** RECORDS FOR PROCESSING follows **

(** A connection error leaves a user out of service for good: the push
    that failed is recorded as done, and however often the periodic sync runs
    afterwards - with the user still billable every time, until the core
    restarts - the core never serves them. *)
Theorem connection_error_hides_user tables s t a c :
  config_generation s = registry_generation s →
  add_inbound_user t a (live s) = (ConnectionError, c) →
  serves c t (acc_email a) = None →
  Forall (λ us, acc_email a ∈ wanted (_build_desired_by_inbound inbounds_by_tag print_int us) t) tables →
  (_api_add_user t a s).1 = inr tt
  ∧ serves (live (hot_syncs tables (_api_add_user t a s).2)) t (acc_email a) = None.
Proof.
  intros Hgen E Hn Hall.
  assert (_api_add_user t a s = (inr tt, register t (acc_email a) (s <| live := c |>))) as ->.
  { unfold _api_add_user, mbind, prog_bind, call. by rewrite E. }
  split; [done|]. cbn [snd].
  destruct (hot_syncs_untouched tables (register t (acc_email a) (s <| live := c |>)) t (acc_email a))
    as (-> & _); [done| |done].
  eapply Forall_impl; [exact Hall|]. cbn. intros us Hus.
  rewrite registered_in_register, decide_True by done. set_solver.
Qed.

(** The same for removals: after a connection error the email counts as
    removed, and the core goes on serving a user no table wants, however often
    the periodic sync runs. *)
Theorem connection_error_keeps_user tables s t e c acc :
  config_generation s = registry_generation s →
  remove_inbound_user t e (live s) = (ConnectionError, c) →
  serves c t e = Some acc →
  Forall (λ us, e ∉ wanted (_build_desired_by_inbound inbounds_by_tag print_int us) t) tables →
  (_api_remove_user t e s).1 = inr tt
  ∧ serves (live (hot_syncs tables (_api_remove_user t e s).2)) t e = Some acc.
Proof.
  intros Hgen E Hn Hall.
  assert (_api_remove_user t e s = (inr tt, unregister t e (s <| live := c |>))) as ->.
  { unfold _api_remove_user, mbind, prog_bind, call. by rewrite E. }
  split; [done|]. cbn [snd].
  destruct (hot_syncs_untouched tables (unregister t e (s <| live := c |>)) t e)
    as (-> & _); [done| |done].
  eapply Forall_impl; [exact Hall|]. cbn. intros us Hus.
  rewrite registered_in_unregister, decide_True by done. set_solver.
Qed.

End facts.
End CoreSyncFacts.

(** ** A core with the documented behaviour, and the theorems on it *)
Module CoreSyncExamples.
Import Outbox CoreSync CoreSyncFacts.

Record RefCore := mkRefCore { accounts : gmap (string * string) Account; answering : bool }.
Lemma resolve_alias_none db ep token :
  Forall (λ a, al_token a ≠ token ∧ al_token a ≠ lower token) (sub_aliases db) →
  resolve_alias db ep token = None.
Proof.
  intros H.
  assert (Hs : ∀ t e, t = token ∨ t = lower token → get_subscription_token_alias db t e = None).
  { intros t e Ht. unfold get_subscription_token_alias. case_bool_decide; [done|]. apply first_none.
    eapply Forall_impl; [exact H|]. intros a [? ?]. rewrite bool_decide_false; [done|]. by destruct Ht as [-> | ->]. }
  assert (Ha : ∀ t, t = token ∨ t = lower token → get_subscription_token_alias_any_endpoint db t = None).
  { intros t Ht. unfold get_subscription_token_alias_any_endpoint. case_bool_decide; [done|]. apply first_none.
    eapply Forall_impl; [exact H|]. intros a [? ?]. rewrite bool_decide_false; [done|]. by destruct Ht as [-> | ->]. }
  assert (Hany : either_case (get_subscription_token_alias_any_endpoint db) token = None)
    by (apply either_case_none; auto).
  unfold resolve_alias. rewrite either_case_none by (apply Hs; auto). cbn [or_else]. rewrite Hany.
  destruct ep as [ep|]; [|done].
  replace (panel_alias db token _) with (@None SubscriptionTokenAlias).
  - cbn [or_else]. unfold reseller_alias. rewrite Hany. by destruct (negb _).
  - induction (panel_endpoint_ids_for_subscription db ep) as [|i l IH]; [done|]. cbn [panel_alias].
    by rewrite either_case_none by (apply Hs; auto).
Qed.

(** Only [check_signed] looks at such a token. *)
Lemma validated_signed tz db ep token :
  only_signed db token → validated tz db ep token = check_signed digest from_jwt tz db token.
Proof. intros [Hh Ha]. unfold get_validated_sub. by rewrite Hh, resolve_alias_none. Qed.

(** [check_signed] on an issued link. *)
Lemma check_issued tz db u t :
  Portal.username_format_ok (su_username u) = true → get_user db (su_username u) = Some u → ts_ok t →
  check_signed digest from_jwt tz db (token_of (su_username u) (Some t))
  = let token_ts := Z.quot (t * SEC - tz) SEC in
    if 0 <? token_ts then
      if token_ts <? Z.quot (su_created_at u - tz) SEC then not_found
      else match su_sub_revoked_at u with Some r => if t * SEC <? r then not_found else Ok u | None => Ok u end
    else unless_revoked u.
Proof.
  intros Hn Hu Ht. unfold check_signed. rewrite payload_issued by (done || by apply username_name_ok).
  cbn [sub_username sub_created_at]. by rewrite Hu.
Qed.

(** The whole seconds [timestamp()] gives for a naive time on a server [tz] ahead of UTC. *)
Definition stamp (tz x : Z) : Z := Z.quot (x - tz) SEC.

(** C29. A signed link leads back to its owner, on a server at any offset from UTC: take
    a user found under a username the panel accepts, and a link that
    [create_subscription_token] made for it (at time 0 for a permanent one) whose text
    is neither an alias of the database nor 32 hexadecimal digits, which are looked up
    first.  [get_validated_sub] serves the user when the server reads the link as dated
    (its [timestamp()] positive), the account's [timestamp()] is not newer than the
    link's and no revocation is later than the link; or when the server reads it as
    undated and no revocation is recorded.  Otherwise it answers not found.  (On a UTC
    server the links of time 0 are exactly the undated ones; west of UTC the
    permanent link is read as a dated one, [permanent_link_dead_west_of_utc].) *)
Theorem signed_link_roundtrip tz db ep u issued_at :
  Portal.username_format_ok (su_username u) = true → get_user db (su_username u) = Some u →
  ts_ok (default 0 issued_at) →
  only_signed db (token_of (su_username u) issued_at) →
  validated tz db ep (token_of (su_username u) issued_at)
  = let t := default 0 issued_at * SEC in
    let served :=
      if 0 <? stamp tz t
      then (stamp tz (su_created_at u) <=? stamp tz t)
           && match su_sub_revoked_at u with Some r => r <=? t | None => true end
      else is_none (su_sub_revoked_at u) in
    if served then Ok u else not_found.
Proof.
  intros Hn Hu Ht Ho. rewrite validated_signed by done.
  replace (token_of (su_username u) issued_at) with (token_of (su_username u) (Some (default 0 issued_at))) by done.
  set (t := default 0 issued_at) in *. rewrite check_issued by done. cbv zeta. fold (stamp tz (t * SEC)).
  fold (stamp tz (su_created_at u)). destruct (0 <? stamp tz (t * SEC)).
  - rewrite Z.leb_antisym. destruct (stamp tz (t * SEC) <? stamp tz (su_created_at u)); [done|].
    destruct (su_sub_revoked_at u) as [r|]; [|done]. cbn [negb andb].
    rewrite Z.leb_antisym. by destruct (t * SEC <? r).
  - unfold unless_revoked. by destruct (is_none _).
Qed.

** End of RECORDS FOR PROCESSING **

Among the lines above, return those that hold the word "permanent".

# RESULT OF THIS EXERCISE
    [create_subscription_token] made for it (at time 0 for a permanent one) whose text
    permanent link is read as a dated one, [permanent_link_dead_west_of_utc].) *)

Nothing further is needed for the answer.